■ WORK TASK: Type every record exactly as it appears.

■ DATASET ENTRIES:
++++
Lemma Merge_Next_ok s0 lp lc x l : (length lp + length lc < fuel)%nat → merge_items asc lp lc = x :: l →
  returns (at_pair s0 lp lc) (Merge_Next HP HC fuel) (λ _, at_merged l s0).
Proof.
  intros Hf Hm. start_method; cbn [length] in *.
  - eapply returns_post; [|apply nextC]. intros u y [_ Hy]. eapply merged_here; [done| |exact Hy]. cbn [length] in *. lia.
  - eapply returns_post; [|apply nextP]. intros u y [_ Hy]. eapply merged_here; [done| |exact Hy]. cbn [length] in *. lia.
  - call nextP. eapply returns_post; [|apply nextC]. intros u y [_ Hy]. eapply merged_here; [done|lia|exact Hy].
  - eapply returns_post; [|apply nextP]. intros u y [_ Hy]. eapply merged_here; [done|cbn [length]; lia|exact Hy].
  - eapply returns_post; [|apply nextC]. intros u y [_ Hy]. eapply merged_here; [done|cbn [length]; lia|exact Hy].
Qed.
Lemma Merge_Key_ok s0 lp lc x l : (length lp + length lc < fuel)%nat → merge_items asc lp lc = x :: l →
  returns (at_pair s0 lp lc) (Merge_Key HP HC fuel) (λ k y, k = x.1 ∧ at_merged (x :: l) s0 y).
Proof.
  intros Hf Hm. start_method.
  - eapply returns_post; [|apply keyC]. intros k y [-> Hy]. split; [done|]. by eapply merged_here.
  - eapply returns_post; [|apply keyP]. intros k y [-> Hy]. split; [done|]. by eapply merged_here.
  - eapply returns_post; [|apply returns_ret]. intros k y [-> Hy]. split; [done|]. by eapply merged_here.
  - eapply returns_post; [|apply returns_ret]. intros k y [-> Hy]. split; [done|]. by eapply merged_here.
  - eapply returns_post; [|apply returns_ret]. intros k y [-> Hy]. split; [done|]. by eapply merged_here.
Qed.
Lemma Merge_Value_ok s0 lp lc x l : (length lp + length lc < fuel)%nat → merge_items asc lp lc = x :: l →
  returns (at_pair s0 lp lc) (Merge_Value HP HC fuel) (λ v y, v = x.2 ∧ at_merged (x :: l) s0 y).
Proof.
  intros Hf Hm. start_method.
  - eapply returns_post; [|apply valueC]. intros k y [-> Hy]. split; [done|]. by eapply merged_here.
  - eapply returns_post; [|apply valueP]. intros k y [-> Hy]. split; [done|]. by eapply merged_here.
  - eapply returns_post; [|apply valueC]. intros k y [-> Hy]. split; [done|]. by eapply merged_here.
  - eapply returns_post; [|apply valueP]. intros k y [-> Hy]. split; [done|]. by eapply merged_here.
  - eapply returns_post; [|apply valueC]. intros k y [-> Hy]. split; [done|]. by eapply merged_here.
Qed.
Lemma Merge_Valid_ok s0 lp lc : (length lp + length lc < fuel)%nat →
  returns (at_pair s0 lp lc) (Merge_Valid HP HC fuel) (λ b y, b = bool_decide (merge_items asc lp lc ≠ []) ∧ at_merged (merge_items asc lp lc) s0 y).
Proof.
  intros Hf. eapply returns_post; [|apply skip_from_ok; lia]. intros b y (-> & lp' & lc' & Hy & _ & E & H1 & H2).
  split; [done|]. eapply merged_here; [done|lia|done].
Qed.

End merge_laws.

(** ** The merged items are those of the overlaid map *)

(** The map [m] with the changes [c]: [None] deletes a key. *)
Definition overlay (m : gmap bytes bytes) (c : gmap bytes (option bytes)) : gmap bytes bytes :=
  merge (λ v o, match o with Some o => o | None => v end) m c.
Lemma lookup_overlay m c k : overlay m c !! k = match c !! k with Some o => o | None => m !! k end.
Proof. unfold overlay. rewrite lookup_merge. unfold diag_None. by destruct (m !! k), (c !! k). Qed.
Lemma overlay_empty m : overlay m ∅ = m.
Proof. apply map_eq. intros k. by rewrite lookup_overlay, lookup_empty. Qed.
Lemma overlay_insert m c k v : overlay m (<[k := Some v]> c) = <[k := v]> (overlay m c).
Proof.
  apply map_eq. intros j. rewrite lookup_overlay. destruct (decide (j = k)) as [->|Hne]; [by rewrite !lookup_insert_eq|].
  by rewrite !lookup_insert_ne, lookup_overlay by done.
Qed.
Lemma overlay_delete m c k : overlay m (<[k := None]> c) = delete k (overlay m c).
Proof.
  apply map_eq. intros j. rewrite lookup_overlay. destruct (decide (j = k)) as [->|Hne]; [by rewrite lookup_insert_eq, lookup_delete_eq|].
  by rewrite lookup_insert_ne, lookup_delete_ne, lookup_overlay by done.
Qed.
Lemma overlay_overlay m c d : overlay (overlay m c) d = overlay m (d ∪ c).
Proof. apply map_eq. intros k. rewrite !lookup_overlay, lookup_union. by destruct (d !! k), (c !! k). Qed.

(** Items in the order of an iterator. *)
Definition before {V} (asc : bool) (a b : bytes * V) : Prop := compare_in asc a.1 b.1 = Lt.
Definition ordered {V} (asc : bool) (m : gmap bytes V) (P : bytes → Prop) (l : list (bytes * V)) : Prop :=
  if asc then ascending m P l else descending m P l.
Lemma ordered_before {V} (asc : bool) (m : gmap bytes V) P (l : list (bytes * V)) : ordered asc m P l ↔ items_in (before asc) m P l.
Proof.
  destruct asc; [done|]. unfold ordered, descending, items_in. f_equiv.
  split; (induction 1 as [|x l H IH Hx]; constructor; [done|]; eapply Forall_impl; [exact Hx|]; intros y; unfold before, key_gt, bytes_lt; cbn;
    rewrite (bytes_compare_antisym y.1 x.1); by destruct (bytes_compare y.1 x.1)).
Qed.
Lemma ordered_unique {V} (asc : bool) (m : gmap bytes V) P (l k : list (bytes * V)) : ordered asc m P l → ordered asc m P k → l = k.
Proof. destruct asc; [apply ascending_unique|apply descending_unique]. Qed.
Lemma ordered_fmap {V W} (f : V → W) (asc : bool) m P (l : list (bytes * V)) : ordered asc m P l → ordered asc (f <$> m) P (map_items f l).
Proof. destruct asc; [apply ascending_fmap|apply descending_fmap]. Qed.

Lemma compare_in_trans asc a b c : compare_in asc a b = Lt → compare_in asc b c = Lt → compare_in asc a c = Lt.
Proof.
  destruct asc; cbn; [apply bytes_lt_trans|]. rewrite <- !bytes_compare_antisym. intros H1 H2. by eapply (bytes_lt_trans c b a).
Qed.
Lemma compare_in_irrefl asc a : compare_in asc a a ≠ Lt.
Proof. intros H. assert (compare_in asc a a = Eq) as H' by by apply compare_in_Eq. congruence. Qed.

Section merge_spec.
Context (asc : bool).
Notation before := (before (V := option bytes) asc).
Implicit Types x : item.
++++
■ WRITTEN ANSWER:
Lemma Merge_Next_ok s0 lp lc x l : (length lp + length lc < fuel)%nat → merge_items asc lp lc = x :: l →
  returns (at_pair s0 lp lc) (Merge_Next HP HC fuel) (λ _, at_merged l s0).
Proof.
  intros Hf Hm. start_method; cbn [length] in *.
  - eapply returns_post; [|apply nextC]. intros u y [_ Hy]. eapply merged_here; [done| |exact Hy]. cbn [length] in *. lia.
  - eapply returns_post; [|apply nextP]. intros u y [_ Hy]. eapply merged_here; [done| |exact Hy]. cbn [length] in *. lia.
  - call nextP. eapply returns_post; [|apply nextC]. intros u y [_ Hy]. eapply merged_here; [done|lia|exact Hy].
  - eapply returns_post; [|apply nextP]. intros u y [_ Hy]. eapply merged_here; [done|cbn [length]; lia|exact Hy].
  - eapply returns_post; [|apply nextC]. intros u y [_ Hy]. eapply merged_here; [done|cbn [length]; lia|exact Hy].
Qed.
Lemma Merge_Key_ok s0 lp lc x l : (length lp + length lc < fuel)%nat → merge_items asc lp lc = x :: l →
  returns (at_pair s0 lp lc) (Merge_Key HP HC fuel) (λ k y, k = x.1 ∧ at_merged (x :: l) s0 y).
Proof.
  intros Hf Hm. start_method.
  - eapply returns_post; [|apply keyC]. intros k y [-> Hy]. split; [done|]. by eapply merged_here.
  - eapply returns_post; [|apply keyP]. intros k y [-> Hy]. split; [done|]. by eapply merged_here.
  - eapply returns_post; [|apply returns_ret]. intros k y [-> Hy]. split; [done|]. by eapply merged_here.
  - eapply returns_post; [|apply returns_ret]. intros k y [-> Hy]. split; [done|]. by eapply merged_here.
  - eapply returns_post; [|apply returns_ret]. intros k y [-> Hy]. split; [done|]. by eapply merged_here.
Qed.
Lemma Merge_Value_ok s0 lp lc x l : (length lp + length lc < fuel)%nat → merge_items asc lp lc = x :: l →
  returns (at_pair s0 lp lc) (Merge_Value HP HC fuel) (λ v y, v = x.2 ∧ at_merged (x :: l) s0 y).
Proof.
  intros Hf Hm. start_method.
  - eapply returns_post; [|apply valueC]. intros k y [-> Hy]. split; [done|]. by eapply merged_here.
  - eapply returns_post; [|apply valueP]. intros k y [-> Hy]. split; [done|]. by eapply merged_here.
  - eapply returns_post; [|apply valueC]. intros k y [-> Hy]. split; [done|]. by eapply merged_here.
  - eapply returns_post; [|apply valueP]. intros k y [-> Hy]. split; [done|]. by eapply merged_here.
  - eapply returns_post; [|apply valueC]. intros k y [-> Hy]. split; [done|]. by eapply merged_here.
Qed.
Lemma Merge_Valid_ok s0 lp lc : (length lp + length lc < fuel)%nat →
  returns (at_pair s0 lp lc) (Merge_Valid HP HC fuel) (λ b y, b = bool_decide (merge_items asc lp lc ≠ []) ∧ at_merged (merge_items asc lp lc) s0 y).
Proof.
  intros Hf. eapply returns_post; [|apply skip_from_ok; lia]. intros b y (-> & lp' & lc' & Hy & _ & E & H1 & H2).
  split; [done|]. eapply merged_here; [done|lia|done].
Qed.

End merge_laws.

(** ** The merged items are those of the overlaid map *)

(** The map [m] with the changes [c]: [None] deletes a key. *)
Definition overlay (m : gmap bytes bytes) (c : gmap bytes (option bytes)) : gmap bytes bytes :=
  merge (λ v o, match o with Some o => o | None => v end) m c.
Lemma lookup_overlay m c k : overlay m c !! k = match c !! k with Some o => o | None => m !! k end.
Proof. unfold overlay. rewrite lookup_merge. unfold diag_None. by destruct (m !! k), (c !! k). Qed.
Lemma overlay_empty m : overlay m ∅ = m.
Proof. apply map_eq. intros k. by rewrite lookup_overlay, lookup_empty. Qed.
Lemma overlay_insert m c k v : overlay m (<[k := Some v]> c) = <[k := v]> (overlay m c).
Proof.
  apply map_eq. intros j. rewrite lookup_overlay. destruct (decide (j = k)) as [->|Hne]; [by rewrite !lookup_insert_eq|].
  by rewrite !lookup_insert_ne, lookup_overlay by done.
Qed.
Lemma overlay_delete m c k : overlay m (<[k := None]> c) = delete k (overlay m c).
Proof.
  apply map_eq. intros j. rewrite lookup_overlay. destruct (decide (j = k)) as [->|Hne]; [by rewrite lookup_insert_eq, lookup_delete_eq|].
  by rewrite lookup_insert_ne, lookup_delete_ne, lookup_overlay by done.
Qed.
Lemma overlay_overlay m c d : overlay (overlay m c) d = overlay m (d ∪ c).
Proof. apply map_eq. intros k. rewrite !lookup_overlay, lookup_union. by destruct (d !! k), (c !! k). Qed.

(** Items in the order of an iterator. *)
Definition before {V} (asc : bool) (a b : bytes * V) : Prop := compare_in asc a.1 b.1 = Lt.
Definition ordered {V} (asc : bool) (m : gmap bytes V) (P : bytes → Prop) (l : list (bytes * V)) : Prop :=
  if asc then ascending m P l else descending m P l.
Lemma ordered_before {V} (asc : bool) (m : gmap bytes V) P (l : list (bytes * V)) : ordered asc m P l ↔ items_in (before asc) m P l.
Proof.
  destruct asc; [done|]. unfold ordered, descending, items_in. f_equiv.
  split; (induction 1 as [|x l H IH Hx]; constructor; [done|]; eapply Forall_impl; [exact Hx|]; intros y; unfold before, key_gt, bytes_lt; cbn;
    rewrite (bytes_compare_antisym y.1 x.1); by destruct (bytes_compare y.1 x.1)).
Qed.
Lemma ordered_unique {V} (asc : bool) (m : gmap bytes V) P (l k : list (bytes * V)) : ordered asc m P l → ordered asc m P k → l = k.
Proof. destruct asc; [apply ascending_unique|apply descending_unique]. Qed.
Lemma ordered_fmap {V W} (f : V → W) (asc : bool) m P (l : list (bytes * V)) : ordered asc m P l → ordered asc (f <$> m) P (map_items f l).
Proof. destruct asc; [apply ascending_fmap|apply descending_fmap]. Qed.

Lemma compare_in_trans asc a b c : compare_in asc a b = Lt → compare_in asc b c = Lt → compare_in asc a c = Lt.
Proof.
  destruct asc; cbn; [apply bytes_lt_trans|]. rewrite <- !bytes_compare_antisym. intros H1 H2. by eapply (bytes_lt_trans c b a).
Qed.
Lemma compare_in_irrefl asc a : compare_in asc a a ≠ Lt.
Proof. intros H. assert (compare_in asc a a = Eq) as H' by by apply compare_in_Eq. congruence. Qed.

Section merge_spec.
Context (asc : bool).
Notation before := (before (V := option bytes) asc).
Implicit Types x : item.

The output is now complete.